◆ YOUR OBJECTIVE: Beneath this instruction is a listing; print exactly the lines in it starting at the line that contains "(** One trip" and going through the line that contains "let cur_us := (cur_us + a na)%float in".

RECORDS SUPPLIED Block Start

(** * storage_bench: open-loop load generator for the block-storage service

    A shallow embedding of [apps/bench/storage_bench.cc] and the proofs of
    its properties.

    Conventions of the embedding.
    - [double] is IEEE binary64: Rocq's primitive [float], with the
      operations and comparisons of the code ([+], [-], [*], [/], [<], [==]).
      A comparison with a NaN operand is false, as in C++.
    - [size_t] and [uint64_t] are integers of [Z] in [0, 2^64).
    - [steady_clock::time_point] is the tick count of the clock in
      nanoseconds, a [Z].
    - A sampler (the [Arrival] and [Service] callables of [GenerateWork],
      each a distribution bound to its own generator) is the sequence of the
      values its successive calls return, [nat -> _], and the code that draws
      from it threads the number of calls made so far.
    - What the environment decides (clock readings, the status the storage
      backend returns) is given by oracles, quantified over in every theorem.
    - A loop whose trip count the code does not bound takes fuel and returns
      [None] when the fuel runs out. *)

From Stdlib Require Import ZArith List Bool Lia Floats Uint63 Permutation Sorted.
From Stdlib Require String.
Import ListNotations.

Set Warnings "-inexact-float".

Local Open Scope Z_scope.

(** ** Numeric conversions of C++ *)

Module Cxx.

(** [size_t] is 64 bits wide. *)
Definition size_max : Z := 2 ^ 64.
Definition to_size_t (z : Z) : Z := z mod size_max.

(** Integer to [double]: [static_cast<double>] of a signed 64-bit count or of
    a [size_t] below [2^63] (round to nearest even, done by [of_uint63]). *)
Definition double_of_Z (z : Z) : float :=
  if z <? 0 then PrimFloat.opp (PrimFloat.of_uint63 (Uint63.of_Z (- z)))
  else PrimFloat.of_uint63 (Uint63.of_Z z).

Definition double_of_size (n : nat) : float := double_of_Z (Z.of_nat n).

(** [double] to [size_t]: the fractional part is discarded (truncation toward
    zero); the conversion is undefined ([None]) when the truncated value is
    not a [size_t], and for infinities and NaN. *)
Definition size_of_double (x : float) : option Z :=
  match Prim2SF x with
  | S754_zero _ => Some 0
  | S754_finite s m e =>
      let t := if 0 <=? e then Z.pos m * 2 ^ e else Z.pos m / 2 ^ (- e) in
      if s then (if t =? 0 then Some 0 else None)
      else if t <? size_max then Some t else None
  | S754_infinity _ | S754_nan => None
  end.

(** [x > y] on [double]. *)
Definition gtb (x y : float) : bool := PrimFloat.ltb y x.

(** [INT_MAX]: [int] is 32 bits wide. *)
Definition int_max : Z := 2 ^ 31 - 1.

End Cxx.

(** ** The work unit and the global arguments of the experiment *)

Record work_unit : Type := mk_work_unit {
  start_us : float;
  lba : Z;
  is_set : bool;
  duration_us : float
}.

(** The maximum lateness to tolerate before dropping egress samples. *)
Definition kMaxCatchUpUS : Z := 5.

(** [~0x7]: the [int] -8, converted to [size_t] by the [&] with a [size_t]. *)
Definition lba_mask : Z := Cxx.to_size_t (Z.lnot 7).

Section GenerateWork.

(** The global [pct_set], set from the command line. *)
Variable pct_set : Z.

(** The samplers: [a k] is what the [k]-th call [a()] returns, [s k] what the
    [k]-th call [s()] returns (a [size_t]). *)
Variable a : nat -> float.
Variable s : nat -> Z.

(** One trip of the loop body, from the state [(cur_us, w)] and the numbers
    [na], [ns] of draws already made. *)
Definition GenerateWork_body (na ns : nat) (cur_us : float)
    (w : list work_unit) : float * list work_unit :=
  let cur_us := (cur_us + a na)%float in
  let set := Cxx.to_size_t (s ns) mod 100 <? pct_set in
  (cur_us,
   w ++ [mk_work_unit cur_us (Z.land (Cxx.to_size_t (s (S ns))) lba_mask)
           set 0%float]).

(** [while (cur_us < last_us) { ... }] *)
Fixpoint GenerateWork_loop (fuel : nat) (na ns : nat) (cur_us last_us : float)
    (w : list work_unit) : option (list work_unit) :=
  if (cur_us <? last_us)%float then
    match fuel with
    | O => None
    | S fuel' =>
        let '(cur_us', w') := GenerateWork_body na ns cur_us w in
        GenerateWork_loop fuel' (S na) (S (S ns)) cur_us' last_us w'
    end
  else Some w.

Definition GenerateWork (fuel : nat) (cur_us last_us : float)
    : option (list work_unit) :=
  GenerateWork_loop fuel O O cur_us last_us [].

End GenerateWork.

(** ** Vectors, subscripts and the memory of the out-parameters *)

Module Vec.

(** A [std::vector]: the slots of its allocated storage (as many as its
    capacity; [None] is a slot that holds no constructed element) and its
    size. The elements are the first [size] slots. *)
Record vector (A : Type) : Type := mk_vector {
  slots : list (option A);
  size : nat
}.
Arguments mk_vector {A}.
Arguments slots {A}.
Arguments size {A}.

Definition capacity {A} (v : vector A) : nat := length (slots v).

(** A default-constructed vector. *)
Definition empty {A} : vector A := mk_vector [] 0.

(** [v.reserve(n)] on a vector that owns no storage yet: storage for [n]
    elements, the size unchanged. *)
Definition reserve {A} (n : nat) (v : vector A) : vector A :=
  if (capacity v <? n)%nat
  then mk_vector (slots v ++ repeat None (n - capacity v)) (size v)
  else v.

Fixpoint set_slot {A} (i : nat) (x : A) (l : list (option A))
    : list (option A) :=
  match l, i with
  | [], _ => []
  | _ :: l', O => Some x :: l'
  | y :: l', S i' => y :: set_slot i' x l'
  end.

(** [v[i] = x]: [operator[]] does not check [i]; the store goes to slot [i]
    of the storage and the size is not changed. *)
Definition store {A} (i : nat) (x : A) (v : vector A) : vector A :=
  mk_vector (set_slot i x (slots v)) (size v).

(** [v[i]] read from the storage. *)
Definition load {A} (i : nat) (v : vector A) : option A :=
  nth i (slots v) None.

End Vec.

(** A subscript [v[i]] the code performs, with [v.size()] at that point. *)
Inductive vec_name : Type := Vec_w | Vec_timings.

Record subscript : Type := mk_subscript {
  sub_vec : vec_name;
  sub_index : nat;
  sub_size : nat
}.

RECORDS SUPPLIED Block End

◆ ANSWER SECTION:
(** One trip of the loop body, from the state [(cur_us, w)] and the numbers
    [na], [ns] of draws already made. *)
Definition GenerateWork_body (na ns : nat) (cur_us : float)
    (w : list work_unit) : float * list work_unit :=
  let cur_us := (cur_us + a na)%float in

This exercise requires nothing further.